### WHAT TO WORK ON
Scan the records for the string "repeat" and copy every line that holds it.

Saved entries
===
(* ===== verification/GlobalConfigurationValidation.v ===== *)
(** Validation of the GlobalConfiguration resource
    (pkg/apis/configuration/validation/globalconfiguration.go): the listeners
    that are kept and the errors reported for the others. *)
From S2P Require Import Prelude GoStrings Objects ProxyBuffers Resources ConfigState.
From S2P Require Import Regex ValidationLib CommonValidation.

Inductive ipType := ipv4 | ipv6.

Definition allowedProtocols : list string := ["HTTP"; "TCP"; "UDP"].

(** getIP *)
Definition getIP (t : ipType) (l : Listener) : string :=
  match t with
  | ipv4 => if bool_decide (l_IPv4 l = "") then "0.0.0.0" else l_IPv4 l
  | ipv6 => if bool_decide (l_IPv6 l = "") then "::" else l_IPv6 l
  end.

(** map[IP]map[Port][]Protocol: the protocols of an address and port; a missing
    inner map reads as an empty one *)
Abbreviation combinations := (gmap (string * Z) (list string)).

(** Whether two protocols cannot share an address and port: the switch of
    checkIPPortProtocolConflicts *)
Definition protocolsConflict (protocol existing : string) : bool :=
  if bool_decide (protocol = "HTTP") || bool_decide (protocol = "TCP")
  then bool_decide (existing = "HTTP") || bool_decide (existing = "TCP")
  else bool_decide (protocol = "UDP") && bool_decide (existing = "UDP").

Definition checkIPPortProtocolConflicts (comb : combinations) (t : ipType) (l : Listener)
    (fieldPath : string) : option FieldError :=
  let ip := getIP t l in
  if existsb (protocolsConflict (l_Protocol l)) (default [] (comb !! (ip, l_Port l)))
  then Some (Invalid (Child fieldPath "protocol") (l_Protocol l)
    ("Listener " +:+ l_Name l +:+ ": Duplicated ip:port protocol combination " +:+ ip +:+ ":"
     +:+ fmtInt (l_Port l) +:+ " " +:+ l_Protocol l))
  else None.

Definition updatePortProtocolCombinations (comb : combinations) (t : ipType) (l : Listener)
    : combinations :=
  let k := (getIP t l, l_Port l) in
  <[k := default [] (comb !! k) ++ [l_Protocol l]]> comb.

Section Validate.
Context `{VL : ValidationLib}.
Variable forbiddenListenerPorts : gset Z.

Definition validateGlobalConfigurationListenerName (name fieldPath : string) : list FieldError :=
  if bool_decide (name = TLSPassthroughListenerName)
  then [Forbidden fieldPath "is the name of a built-in listener"]
  else validateDNS1035Label name fieldPath.

Definition validateListenerPort (name : string) (port : Z) (fieldPath : string)
    : list FieldError :=
  if bool_decide (port ∈ forbiddenListenerPorts) then
    [Forbidden fieldPath ("Listener " +:+ name +:+ ": port " +:+ fmtInt port +:+ " is forbidden")]
  else (λ msg, Invalid fieldPath (fmtInt port) msg) <$> IsValidPortNum port.

Definition validateListenerProtocol (protocol fieldPath : string) : list FieldError :=
  if bool_decide (protocol ∈ allowedProtocols) then []
  else [Invalid fieldPath protocol
          ("must specify a valid protocol. Accepted values: " +:+ Join "," (sortStrings allowedProtocols))].

Definition validateListenerIPv4 (ip fieldPath : string) : list FieldError :=
  if bool_decide (ip = "") then []
  else match ParseIPSloppy ip with
       | Some true => []
       | _ => [Invalid fieldPath ip "must be a valid IPv4 address"]
       end.

Definition validateListenerIPv6 (ip fieldPath : string) : list FieldError :=
  if bool_decide (ip = "") then []
  else match ParseIPSloppy ip with
       | Some false => []
       | _ => [Invalid fieldPath ip "must be a valid IPv6 address"]
       end.

Definition validateListener (l : Listener) (fieldPath : string) : list FieldError :=
  validateGlobalConfigurationListenerName (l_Name l) (Child fieldPath "name")
  ++ validateListenerPort (l_Name l) (l_Port l) (Child fieldPath "port")
  ++ validateListenerProtocol (l_Protocol l) (Child fieldPath "protocol")
  ++ validateListenerIPv4 (l_IPv4 l) (Child fieldPath "ipv4")
  ++ validateListenerIPv6 (l_IPv6 l) (Child fieldPath "ipv6").

(** The state of the loop of getValidListeners *)
Record gcState := {
  gs_valid : list Listener;
  gs_errs : list FieldError;
  gs_names : gset string;
  gs_ipv4 : combinations;
  gs_ipv6 : combinations
}.

(** One listener, number [i] *)
Definition addListener (fieldPath : string) (st : gcState) (il : nat * Listener) : gcState :=
  let '(i, l) := il in
  let idxPath := Index fieldPath i in
  match validateListener l idxPath with
  | (_ :: _) as errs =>
      {| gs_valid := gs_valid st; gs_errs := gs_errs st ++ errs; gs_names := gs_names st;
         gs_ipv4 := gs_ipv4 st; gs_ipv6 := gs_ipv6 st |}
  | [] =>
      if bool_decide (l_Name l ∈ gs_names st) then
        {| gs_valid := gs_valid st;
           gs_errs := gs_errs st ++ [Duplicate (Child idxPath "name") (l_Name l)];
           gs_names := gs_names st; gs_ipv4 := gs_ipv4 st; gs_ipv6 := gs_ipv6 st |}
      else
        let names := {[l_Name l]} ∪ gs_names st in
        match checkIPPortProtocolConflicts (gs_ipv4 st) ipv4 l fieldPath with
        | Some err =>
            {| gs_valid := gs_valid st; gs_errs := gs_errs st ++ [err]; gs_names := names;
               gs_ipv4 := updatePortProtocolCombinations (gs_ipv4 st) ipv4 l;
               gs_ipv6 := gs_ipv6 st |}
        | None =>
            match checkIPPortProtocolConflicts (gs_ipv6 st) ipv6 l fieldPath with
            | Some err =>
                {| gs_valid := gs_valid st; gs_errs := gs_errs st ++ [err]; gs_names := names;
                   gs_ipv4 := gs_ipv4 st;
                   gs_ipv6 := updatePortProtocolCombinations (gs_ipv6 st) ipv6 l |}
            | None =>
                {| gs_valid := gs_valid st ++ [l]; gs_errs := gs_errs st; gs_names := names;
                   gs_ipv4 := updatePortProtocolCombinations (gs_ipv4 st) ipv4 l;
                   gs_ipv6 := updatePortProtocolCombinations (gs_ipv6 st) ipv6 l |}
            end
        end
  end.

Definition getValidListeners (listeners : list Listener) (fieldPath : string)
    : list Listener * list FieldError :=
  let st := foldl (addListener fieldPath)
              {| gs_valid := []; gs_errs := []; gs_names := ∅; gs_ipv4 := ∅; gs_ipv6 := ∅ |}
              (imap pair listeners) in
  (gs_valid st, gs_errs st).

(** ValidateGlobalConfiguration: the object with its valid listeners, and the
    error *)
Definition validateGlobalConfiguration (gc : GlobalConfiguration)
    : GlobalConfiguration * option string :=
  let '(valid, errs) := getValidListeners (gc_Listeners gc) (Child "spec" "listeners") in
  ({| gc_Meta := gc_Meta gc; gc_Listeners := valid |},
   match errs with [] => None | _ => Some (ToAggregate_Error errs) end).

(** ** What the valid listeners look like *)

(** A listener without errors of its own *)
Definition validListener (l : Listener) : bool := bool_decide (validateListener l "" = []).

Lemma fmap_nil_path {A B} (f g : A → B) (l : list A) : f <$> l = [] ↔ g <$> l = [].
Proof. by destruct l. Qed.

(** Whether there are errors does not depend on the path they are reported at. *)
Lemma validateListener_path l p : validateListener l p = [] ↔ validListener l = true.
Proof.
  unfold validListener. rewrite bool_decide_eq_true. unfold validateListener. rewrite !app_nil.
  assert (∀ n q q', validateGlobalConfigurationListenerName n q = [] →
                    validateGlobalConfigurationListenerName n q' = []) as H1.
  { intros n q q'. unfold validateGlobalConfigurationListenerName, validateDNS1035Label.
    case_bool_decide; [done|]. case_bool_decide; [done|]. apply fmap_nil_path. }
  assert (∀ n pt q q', validateListenerPort n pt q = [] → validateListenerPort n pt q' = []) as H2.
  { intros n pt q q'. unfold validateListenerPort. case_bool_decide; [done|]. apply fmap_nil_path. }
  assert (∀ pr q q', validateListenerProtocol pr q = [] → validateListenerProtocol pr q' = []) as H3.
  { intros pr q q'. unfold validateListenerProtocol. by case_bool_decide. }
  assert (∀ ip q q', validateListenerIPv4 ip q = [] → validateListenerIPv4 ip q' = []) as H4.
  { intros ip q q'. unfold validateListenerIPv4. case_bool_decide; [done|]. by repeat case_match. }
  assert (∀ ip q q', validateListenerIPv6 ip q = [] → validateListenerIPv6 ip q' = []) as H5.
  { intros ip q q'. unfold validateListenerIPv6. case_bool_decide; [done|]. by repeat case_match. }
  split; intros (E1 & E2 & E3 & E4 & E5); split_and!; eauto.
Qed.

(** Two listeners that NGINX cannot both bind *)
Definition listenersConflict (l1 l2 : Listener) : Prop :=
  (∃ t, getIP t l1 = getIP t l2) ∧ l_Port l1 = l_Port l2 ∧
  protocolsConflict (l_Protocol l1) (l_Protocol l2) = true.

Record listenersOk (ls : list Listener) : Prop := {
  lok_each : ∀ l, l ∈ ls → validListener l = true;
  lok_names : NoDup (l_Name <$> ls);
  lok_conflicts : ∀ i j l1 l2, i ≠ j → ls !! i = Some l1 → ls !! j = Some l2 →
    ¬ listenersConflict l1 l2
}.

(** The combinations recorded for the listeners [ls] *)
Definition records (comb : combinations) (t : ipType) (ls : list Listener) : Prop :=
  ∀ l, l ∈ ls → l_Protocol l ∈ default [] (comb !! (getIP t l, l_Port l)).

Lemma records_update comb t ls l :
  records comb t ls → records (updatePortProtocolCombinations comb t l) t ls.
Proof.
  intros Hr l' Hl'. specialize (Hr l' Hl'). unfold updatePortProtocolCombinations. cbv zeta.
  destruct (decide ((getIP t l, l_Port l) = (getIP t l', l_Port l'))) as [Heq|Hne].
  - rewrite Heq, lookup_insert_eq. simpl. set_solver.
  - by rewrite lookup_insert_ne.
Qed.

Lemma records_add comb t ls l :
  records comb t ls → records (updatePortProtocolCombinations comb t l) t (ls ++ [l]).
Proof.
  intros Hr l' [Hl'| ->%list_elem_of_singleton]%elem_of_app;
    [by apply (records_update comb t ls l Hr)|].
  unfold updatePortProtocolCombinations. cbv zeta. rewrite lookup_insert_eq. simpl. set_solver.
Qed.

Lemma check_None comb t l p ls :
  records comb t ls → checkIPPortProtocolConflicts comb t l p = None →
  ∀ l', l' ∈ ls → getIP t l' = getIP t l → l_Port l' = l_Port l →
    protocolsConflict (l_Protocol l) (l_Protocol l') = false.
Proof.
  intros Hr Hc l' Hl' Hip Hport. unfold checkIPPortProtocolConflicts in Hc.
  destruct (existsb _ _) eqn:He; [done|].
  specialize (Hr l' Hl'). rewrite Hip, Hport in Hr.
  apply not_true_is_false. intros Ht. apply not_true_iff_false in He. apply He.
  apply existsb_exists. exists (l_Protocol l'). split; [by apply list_elem_of_In|done].
Qed.

Lemma protocolsConflict_sym p q : protocolsConflict p q = protocolsConflict q p.
Proof. unfold protocolsConflict. by repeat case_bool_decide; simplify_eq. Qed.

(** The invariant of the loop *)
Record gcInv (pre : list Listener) (st : gcState) : Prop := {
  gi_sub : gs_valid st `sublist_of` pre;
  gi_ok : listenersOk (gs_valid st);
  gi_names : ∀ l, l ∈ gs_valid st → l_Name l ∈ gs_names st;
  gi_ipv4 : records (gs_ipv4 st) ipv4 (gs_valid st);
  gi_ipv6 : records (gs_ipv6 st) ipv6 (gs_valid st);
  gi_errs : gs_errs st = [] → gs_valid st = pre
}.

Lemma listenersOk_snoc ls l :
  listenersOk ls → validListener l = true → l_Name l ∉ l_Name <$> ls →
  (∀ l', l' ∈ ls → ¬ listenersConflict l' l) → listenersOk (ls ++ [l]).
Proof.
  intros [He Hn Hc] Hl Hname Hconf.
  assert (∀ l', l' ∈ ls → ¬ listenersConflict l l') as Hconf'.
  { intros l' Hl' ([t ?] & ? & Hp). apply (Hconf l' Hl'). split; [by exists t|].
    split; [done|]. by rewrite protocolsConflict_sym. }
  split.
  - intros l' [?| ->%list_elem_of_singleton]%elem_of_app; auto.
  - rewrite fmap_app. apply NoDup_app. split; [done|]. split; [|apply NoDup_singleton].
    intros x Hx ->%list_elem_of_singleton. done.
  - intros i j l1 l2 Hij Hi Hj. rewrite lookup_snoc_Some in Hi, Hj.
    destruct Hi as [[_ Hi]|[-> <-]], Hj as [[_ Hj]|[-> <-]]; try done.
    + by eapply Hc.
    + apply Hconf. by eapply list_elem_of_lookup_2.
    + apply Hconf'. by eapply list_elem_of_lookup_2.
Qed.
===
### RESPONSE TO THE TASK
  { intros ip q q'. unfold validateListenerIPv4. case_bool_decide; [done|]. by repeat case_match. }
  { intros ip q q'. unfold validateListenerIPv6. case_bool_decide; [done|]. by repeat case_match. }
Proof. unfold protocolsConflict. by repeat case_bool_decide; simplify_eq. Qed.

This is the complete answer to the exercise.